_Work required_
Wherever the string "array" shows up in the data below, copy the whole line.

━━━━━━━━

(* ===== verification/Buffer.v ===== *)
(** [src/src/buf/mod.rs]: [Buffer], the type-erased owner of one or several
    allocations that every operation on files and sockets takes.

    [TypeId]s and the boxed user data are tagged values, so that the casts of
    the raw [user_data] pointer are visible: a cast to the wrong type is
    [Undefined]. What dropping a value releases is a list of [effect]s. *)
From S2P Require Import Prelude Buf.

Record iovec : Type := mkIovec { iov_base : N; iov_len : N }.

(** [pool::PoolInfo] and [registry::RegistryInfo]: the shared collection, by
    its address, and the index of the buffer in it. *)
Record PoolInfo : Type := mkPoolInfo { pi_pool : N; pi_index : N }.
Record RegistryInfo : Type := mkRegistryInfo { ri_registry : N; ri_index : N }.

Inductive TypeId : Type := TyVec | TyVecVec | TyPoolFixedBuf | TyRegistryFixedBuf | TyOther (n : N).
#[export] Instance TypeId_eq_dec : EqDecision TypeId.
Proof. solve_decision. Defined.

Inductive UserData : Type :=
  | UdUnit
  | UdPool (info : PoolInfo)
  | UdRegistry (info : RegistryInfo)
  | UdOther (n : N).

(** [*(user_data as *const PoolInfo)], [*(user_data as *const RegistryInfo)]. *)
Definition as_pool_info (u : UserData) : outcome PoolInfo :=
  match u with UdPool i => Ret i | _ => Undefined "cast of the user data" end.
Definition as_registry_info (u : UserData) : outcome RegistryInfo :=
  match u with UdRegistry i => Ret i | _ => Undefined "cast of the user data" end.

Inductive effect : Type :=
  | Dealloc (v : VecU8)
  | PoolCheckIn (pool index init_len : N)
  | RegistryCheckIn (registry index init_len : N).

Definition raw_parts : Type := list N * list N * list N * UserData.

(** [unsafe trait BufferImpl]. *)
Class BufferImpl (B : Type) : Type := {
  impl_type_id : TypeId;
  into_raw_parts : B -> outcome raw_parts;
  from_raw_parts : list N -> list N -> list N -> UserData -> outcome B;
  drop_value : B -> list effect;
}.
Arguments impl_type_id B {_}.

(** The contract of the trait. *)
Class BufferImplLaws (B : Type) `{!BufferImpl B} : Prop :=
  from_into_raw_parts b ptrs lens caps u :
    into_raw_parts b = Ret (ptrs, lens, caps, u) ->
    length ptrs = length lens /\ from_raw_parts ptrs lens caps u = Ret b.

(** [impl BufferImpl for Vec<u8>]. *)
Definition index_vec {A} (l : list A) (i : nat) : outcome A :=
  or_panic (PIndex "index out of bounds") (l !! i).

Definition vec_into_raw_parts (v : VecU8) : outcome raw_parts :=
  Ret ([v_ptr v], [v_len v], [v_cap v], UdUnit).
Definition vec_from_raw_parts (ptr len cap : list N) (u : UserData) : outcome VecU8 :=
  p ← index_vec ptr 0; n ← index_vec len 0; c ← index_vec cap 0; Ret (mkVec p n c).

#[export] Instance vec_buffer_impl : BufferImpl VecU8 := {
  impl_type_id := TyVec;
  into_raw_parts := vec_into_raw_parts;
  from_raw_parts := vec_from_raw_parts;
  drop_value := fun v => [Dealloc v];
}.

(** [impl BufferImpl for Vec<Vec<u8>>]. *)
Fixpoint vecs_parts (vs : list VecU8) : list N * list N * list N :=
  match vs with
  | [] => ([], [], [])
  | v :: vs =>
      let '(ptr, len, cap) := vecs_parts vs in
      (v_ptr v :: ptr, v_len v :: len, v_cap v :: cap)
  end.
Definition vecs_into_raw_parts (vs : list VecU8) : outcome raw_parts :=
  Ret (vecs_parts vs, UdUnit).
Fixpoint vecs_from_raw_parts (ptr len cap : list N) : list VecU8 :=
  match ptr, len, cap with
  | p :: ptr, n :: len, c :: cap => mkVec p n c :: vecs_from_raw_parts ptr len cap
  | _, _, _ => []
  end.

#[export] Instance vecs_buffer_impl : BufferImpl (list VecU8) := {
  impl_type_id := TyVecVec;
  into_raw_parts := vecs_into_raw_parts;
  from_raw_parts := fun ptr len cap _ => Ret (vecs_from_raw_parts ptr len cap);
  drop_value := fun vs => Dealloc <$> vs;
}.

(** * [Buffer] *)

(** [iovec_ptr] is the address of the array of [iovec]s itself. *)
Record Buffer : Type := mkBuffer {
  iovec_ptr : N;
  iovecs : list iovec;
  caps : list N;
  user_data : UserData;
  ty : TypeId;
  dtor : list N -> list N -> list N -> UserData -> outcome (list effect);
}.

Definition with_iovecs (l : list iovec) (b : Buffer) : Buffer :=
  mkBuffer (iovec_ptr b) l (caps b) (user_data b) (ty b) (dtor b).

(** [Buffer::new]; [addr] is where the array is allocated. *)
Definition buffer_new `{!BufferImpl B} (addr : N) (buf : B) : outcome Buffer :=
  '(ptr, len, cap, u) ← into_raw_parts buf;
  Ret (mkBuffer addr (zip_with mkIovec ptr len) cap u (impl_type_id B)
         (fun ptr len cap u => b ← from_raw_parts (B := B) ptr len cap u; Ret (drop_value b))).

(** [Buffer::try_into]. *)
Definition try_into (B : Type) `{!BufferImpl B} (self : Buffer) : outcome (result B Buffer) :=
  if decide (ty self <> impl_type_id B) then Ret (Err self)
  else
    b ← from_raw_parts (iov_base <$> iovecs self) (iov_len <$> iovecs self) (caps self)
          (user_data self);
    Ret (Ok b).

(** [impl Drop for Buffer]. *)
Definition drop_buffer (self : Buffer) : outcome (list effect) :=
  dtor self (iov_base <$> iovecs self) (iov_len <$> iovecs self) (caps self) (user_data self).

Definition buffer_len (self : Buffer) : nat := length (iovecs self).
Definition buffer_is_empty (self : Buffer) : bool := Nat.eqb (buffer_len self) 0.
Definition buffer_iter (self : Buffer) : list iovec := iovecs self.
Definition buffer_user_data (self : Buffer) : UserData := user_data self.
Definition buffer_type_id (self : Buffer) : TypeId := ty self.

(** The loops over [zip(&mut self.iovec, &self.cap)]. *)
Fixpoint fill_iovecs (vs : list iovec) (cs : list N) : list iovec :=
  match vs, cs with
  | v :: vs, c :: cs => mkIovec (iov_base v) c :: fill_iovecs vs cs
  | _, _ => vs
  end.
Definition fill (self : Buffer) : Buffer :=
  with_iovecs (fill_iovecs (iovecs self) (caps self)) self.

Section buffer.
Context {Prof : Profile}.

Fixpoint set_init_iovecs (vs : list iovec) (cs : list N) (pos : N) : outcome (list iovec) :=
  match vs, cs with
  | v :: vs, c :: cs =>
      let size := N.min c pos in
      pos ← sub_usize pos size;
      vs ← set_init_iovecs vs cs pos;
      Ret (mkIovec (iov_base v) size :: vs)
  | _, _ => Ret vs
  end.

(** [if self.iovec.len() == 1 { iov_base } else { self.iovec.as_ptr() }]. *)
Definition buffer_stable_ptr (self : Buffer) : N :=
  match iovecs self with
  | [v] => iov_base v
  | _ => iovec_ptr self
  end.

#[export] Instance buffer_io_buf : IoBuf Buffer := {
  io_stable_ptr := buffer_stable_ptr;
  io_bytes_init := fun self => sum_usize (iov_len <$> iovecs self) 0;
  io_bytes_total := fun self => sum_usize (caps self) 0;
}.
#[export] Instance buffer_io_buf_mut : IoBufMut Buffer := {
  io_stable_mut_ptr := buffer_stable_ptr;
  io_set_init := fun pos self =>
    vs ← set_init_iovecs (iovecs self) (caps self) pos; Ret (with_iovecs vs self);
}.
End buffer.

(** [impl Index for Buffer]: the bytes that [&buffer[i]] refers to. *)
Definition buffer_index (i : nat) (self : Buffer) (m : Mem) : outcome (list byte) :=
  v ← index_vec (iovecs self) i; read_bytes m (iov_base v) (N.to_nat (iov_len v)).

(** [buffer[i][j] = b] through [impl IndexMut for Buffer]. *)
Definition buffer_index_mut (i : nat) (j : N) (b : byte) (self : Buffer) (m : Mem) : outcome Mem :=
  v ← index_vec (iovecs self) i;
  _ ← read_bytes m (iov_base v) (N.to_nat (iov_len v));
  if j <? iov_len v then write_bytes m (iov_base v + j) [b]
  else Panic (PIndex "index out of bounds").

━━━━━━━━

_Response to the exercise_
(** [iovec_ptr] is the address of the array of [iovec]s itself. *)
(** [Buffer::new]; [addr] is where the array is allocated. *)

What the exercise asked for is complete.